**WORK REQUEST:** Each line holding the word "Prop" must appear in the answer, copied from the entries.

**DATA FOR THE TASK:**
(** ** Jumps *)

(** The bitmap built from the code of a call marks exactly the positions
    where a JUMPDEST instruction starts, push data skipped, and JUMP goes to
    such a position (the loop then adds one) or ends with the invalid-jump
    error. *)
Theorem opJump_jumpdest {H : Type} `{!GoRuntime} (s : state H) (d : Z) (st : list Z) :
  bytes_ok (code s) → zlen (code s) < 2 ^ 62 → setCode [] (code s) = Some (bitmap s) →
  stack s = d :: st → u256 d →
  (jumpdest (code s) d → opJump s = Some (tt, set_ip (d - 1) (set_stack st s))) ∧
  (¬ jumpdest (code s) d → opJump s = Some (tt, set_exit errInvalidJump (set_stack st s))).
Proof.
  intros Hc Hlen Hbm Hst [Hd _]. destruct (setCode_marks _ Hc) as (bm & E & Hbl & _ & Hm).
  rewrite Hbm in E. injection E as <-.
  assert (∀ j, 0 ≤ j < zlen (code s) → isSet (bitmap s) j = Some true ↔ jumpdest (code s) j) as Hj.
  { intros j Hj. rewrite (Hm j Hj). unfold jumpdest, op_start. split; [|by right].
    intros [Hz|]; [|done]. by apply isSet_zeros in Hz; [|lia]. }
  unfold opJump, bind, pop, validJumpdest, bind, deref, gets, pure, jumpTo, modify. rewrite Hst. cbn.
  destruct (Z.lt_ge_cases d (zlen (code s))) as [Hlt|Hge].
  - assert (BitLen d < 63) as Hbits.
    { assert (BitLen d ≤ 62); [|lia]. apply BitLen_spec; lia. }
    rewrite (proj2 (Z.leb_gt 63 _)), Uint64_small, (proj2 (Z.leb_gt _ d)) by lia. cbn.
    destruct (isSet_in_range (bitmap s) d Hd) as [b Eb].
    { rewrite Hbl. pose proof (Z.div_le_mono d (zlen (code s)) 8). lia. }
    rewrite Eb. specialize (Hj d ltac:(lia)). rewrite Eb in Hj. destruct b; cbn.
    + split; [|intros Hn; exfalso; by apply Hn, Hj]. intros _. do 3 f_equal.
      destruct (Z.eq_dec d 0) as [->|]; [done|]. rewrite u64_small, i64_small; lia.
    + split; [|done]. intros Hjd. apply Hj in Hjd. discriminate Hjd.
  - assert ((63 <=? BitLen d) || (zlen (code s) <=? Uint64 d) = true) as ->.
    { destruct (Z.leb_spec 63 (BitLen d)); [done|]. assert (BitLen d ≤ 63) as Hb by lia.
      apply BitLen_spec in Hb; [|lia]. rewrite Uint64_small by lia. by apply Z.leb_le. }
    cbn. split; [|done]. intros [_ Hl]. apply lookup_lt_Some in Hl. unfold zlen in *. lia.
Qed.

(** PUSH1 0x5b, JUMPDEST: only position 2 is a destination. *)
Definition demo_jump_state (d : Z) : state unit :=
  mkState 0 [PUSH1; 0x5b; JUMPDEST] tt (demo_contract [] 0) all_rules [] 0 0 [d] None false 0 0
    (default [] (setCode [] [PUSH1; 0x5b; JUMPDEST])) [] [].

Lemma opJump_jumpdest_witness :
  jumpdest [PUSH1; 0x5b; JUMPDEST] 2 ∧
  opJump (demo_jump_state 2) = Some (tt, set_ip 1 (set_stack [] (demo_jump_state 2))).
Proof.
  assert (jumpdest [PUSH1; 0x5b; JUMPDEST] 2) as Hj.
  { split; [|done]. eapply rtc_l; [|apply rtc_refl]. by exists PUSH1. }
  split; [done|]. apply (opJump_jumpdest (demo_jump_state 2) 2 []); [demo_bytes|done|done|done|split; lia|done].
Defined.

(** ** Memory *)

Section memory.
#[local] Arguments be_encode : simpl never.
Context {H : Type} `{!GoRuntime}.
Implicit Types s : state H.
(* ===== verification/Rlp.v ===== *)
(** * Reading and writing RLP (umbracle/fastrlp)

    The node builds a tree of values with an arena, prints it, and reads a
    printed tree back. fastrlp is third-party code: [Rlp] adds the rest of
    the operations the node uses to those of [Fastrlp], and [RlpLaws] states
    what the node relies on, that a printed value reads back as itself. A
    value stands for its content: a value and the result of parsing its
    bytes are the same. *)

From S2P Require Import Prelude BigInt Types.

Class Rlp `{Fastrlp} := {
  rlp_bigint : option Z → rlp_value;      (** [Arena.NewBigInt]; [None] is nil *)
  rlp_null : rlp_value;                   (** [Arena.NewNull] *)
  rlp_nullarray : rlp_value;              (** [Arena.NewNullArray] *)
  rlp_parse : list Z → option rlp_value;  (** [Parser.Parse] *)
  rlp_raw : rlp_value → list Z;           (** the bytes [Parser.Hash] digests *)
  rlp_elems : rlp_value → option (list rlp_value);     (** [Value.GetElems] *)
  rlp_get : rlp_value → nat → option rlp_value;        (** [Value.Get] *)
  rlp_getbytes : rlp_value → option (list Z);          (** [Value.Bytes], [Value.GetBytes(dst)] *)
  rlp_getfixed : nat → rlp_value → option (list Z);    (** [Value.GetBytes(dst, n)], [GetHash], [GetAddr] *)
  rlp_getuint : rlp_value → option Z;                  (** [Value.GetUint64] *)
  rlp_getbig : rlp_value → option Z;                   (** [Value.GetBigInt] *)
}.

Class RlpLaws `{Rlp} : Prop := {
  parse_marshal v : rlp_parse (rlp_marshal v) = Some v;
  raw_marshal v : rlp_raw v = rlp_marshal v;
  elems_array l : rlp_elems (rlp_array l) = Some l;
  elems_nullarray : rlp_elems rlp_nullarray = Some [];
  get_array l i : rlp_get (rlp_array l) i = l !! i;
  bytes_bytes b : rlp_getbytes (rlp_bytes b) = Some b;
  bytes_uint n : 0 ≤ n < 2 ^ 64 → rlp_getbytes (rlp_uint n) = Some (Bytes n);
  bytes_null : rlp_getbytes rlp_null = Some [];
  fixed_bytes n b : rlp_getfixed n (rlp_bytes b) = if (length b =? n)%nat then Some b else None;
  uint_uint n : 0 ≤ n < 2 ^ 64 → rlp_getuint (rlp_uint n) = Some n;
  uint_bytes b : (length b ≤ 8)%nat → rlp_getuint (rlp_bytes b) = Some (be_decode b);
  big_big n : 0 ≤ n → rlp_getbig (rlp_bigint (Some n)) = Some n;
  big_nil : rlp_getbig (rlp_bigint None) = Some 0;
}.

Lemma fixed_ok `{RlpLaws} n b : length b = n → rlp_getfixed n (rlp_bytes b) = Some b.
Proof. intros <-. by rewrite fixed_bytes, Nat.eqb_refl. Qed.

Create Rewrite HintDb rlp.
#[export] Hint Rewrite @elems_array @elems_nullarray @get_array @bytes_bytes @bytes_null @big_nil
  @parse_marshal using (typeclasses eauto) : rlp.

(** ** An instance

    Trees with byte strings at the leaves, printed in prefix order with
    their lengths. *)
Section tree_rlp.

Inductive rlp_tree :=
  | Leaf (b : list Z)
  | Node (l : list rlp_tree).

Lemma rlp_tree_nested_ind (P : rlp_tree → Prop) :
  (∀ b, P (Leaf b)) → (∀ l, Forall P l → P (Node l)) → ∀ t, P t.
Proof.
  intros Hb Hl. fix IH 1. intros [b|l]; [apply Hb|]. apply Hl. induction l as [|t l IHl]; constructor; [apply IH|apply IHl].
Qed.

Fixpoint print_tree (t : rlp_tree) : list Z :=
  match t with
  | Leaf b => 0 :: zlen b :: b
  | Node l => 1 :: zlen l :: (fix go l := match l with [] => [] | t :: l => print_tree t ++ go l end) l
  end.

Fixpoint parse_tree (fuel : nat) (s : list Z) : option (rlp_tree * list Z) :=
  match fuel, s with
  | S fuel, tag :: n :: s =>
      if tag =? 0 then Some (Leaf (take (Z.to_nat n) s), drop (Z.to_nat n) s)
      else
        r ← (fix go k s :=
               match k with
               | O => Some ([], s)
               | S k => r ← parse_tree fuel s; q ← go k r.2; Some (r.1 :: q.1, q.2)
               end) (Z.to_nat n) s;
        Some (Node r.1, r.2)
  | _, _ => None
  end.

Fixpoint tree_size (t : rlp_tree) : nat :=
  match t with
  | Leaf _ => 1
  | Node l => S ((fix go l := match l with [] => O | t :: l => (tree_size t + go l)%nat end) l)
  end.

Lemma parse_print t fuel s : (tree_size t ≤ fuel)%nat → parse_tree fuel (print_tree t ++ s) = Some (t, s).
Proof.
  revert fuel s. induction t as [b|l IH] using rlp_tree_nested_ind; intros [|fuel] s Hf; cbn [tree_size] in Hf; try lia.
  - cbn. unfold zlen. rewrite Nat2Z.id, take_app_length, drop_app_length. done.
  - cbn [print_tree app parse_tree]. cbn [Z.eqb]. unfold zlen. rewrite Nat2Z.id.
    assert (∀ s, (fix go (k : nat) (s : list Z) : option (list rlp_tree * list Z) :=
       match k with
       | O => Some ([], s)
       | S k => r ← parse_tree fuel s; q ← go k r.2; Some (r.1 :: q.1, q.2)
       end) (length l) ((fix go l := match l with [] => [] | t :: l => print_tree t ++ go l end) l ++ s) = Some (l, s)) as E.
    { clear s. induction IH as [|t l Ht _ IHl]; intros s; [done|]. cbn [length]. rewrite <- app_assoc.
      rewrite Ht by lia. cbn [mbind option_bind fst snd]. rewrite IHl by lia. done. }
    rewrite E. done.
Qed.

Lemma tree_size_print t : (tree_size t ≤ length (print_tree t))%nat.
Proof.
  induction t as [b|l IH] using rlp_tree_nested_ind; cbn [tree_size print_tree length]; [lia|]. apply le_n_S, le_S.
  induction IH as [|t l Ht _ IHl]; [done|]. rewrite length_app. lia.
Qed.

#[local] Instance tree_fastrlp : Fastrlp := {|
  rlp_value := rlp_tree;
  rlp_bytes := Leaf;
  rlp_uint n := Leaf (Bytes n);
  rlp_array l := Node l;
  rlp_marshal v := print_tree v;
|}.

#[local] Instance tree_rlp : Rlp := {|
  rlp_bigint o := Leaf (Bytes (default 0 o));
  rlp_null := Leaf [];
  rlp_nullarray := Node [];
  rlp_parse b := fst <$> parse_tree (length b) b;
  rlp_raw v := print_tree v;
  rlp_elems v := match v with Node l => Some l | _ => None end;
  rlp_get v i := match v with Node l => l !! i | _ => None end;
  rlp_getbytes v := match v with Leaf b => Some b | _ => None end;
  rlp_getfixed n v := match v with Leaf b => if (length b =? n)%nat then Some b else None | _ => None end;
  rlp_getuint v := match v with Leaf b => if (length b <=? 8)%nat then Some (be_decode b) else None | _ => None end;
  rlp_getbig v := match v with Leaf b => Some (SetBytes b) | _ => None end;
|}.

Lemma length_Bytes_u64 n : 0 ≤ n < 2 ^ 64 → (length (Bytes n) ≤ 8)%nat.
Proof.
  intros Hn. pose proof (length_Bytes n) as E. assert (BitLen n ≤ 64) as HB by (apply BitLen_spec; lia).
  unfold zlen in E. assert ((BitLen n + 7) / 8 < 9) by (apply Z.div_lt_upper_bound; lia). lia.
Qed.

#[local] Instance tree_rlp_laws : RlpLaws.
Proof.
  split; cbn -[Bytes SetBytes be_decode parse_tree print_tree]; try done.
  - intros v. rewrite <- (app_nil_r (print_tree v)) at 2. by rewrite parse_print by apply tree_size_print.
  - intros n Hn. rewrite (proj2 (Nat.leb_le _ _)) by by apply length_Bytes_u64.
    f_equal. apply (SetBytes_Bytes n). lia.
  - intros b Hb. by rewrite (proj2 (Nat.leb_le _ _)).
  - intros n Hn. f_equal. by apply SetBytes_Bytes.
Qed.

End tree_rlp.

**COMPLETED TASK:**
Class RlpLaws `{Rlp} : Prop := {
Lemma rlp_tree_nested_ind (P : rlp_tree → Prop) :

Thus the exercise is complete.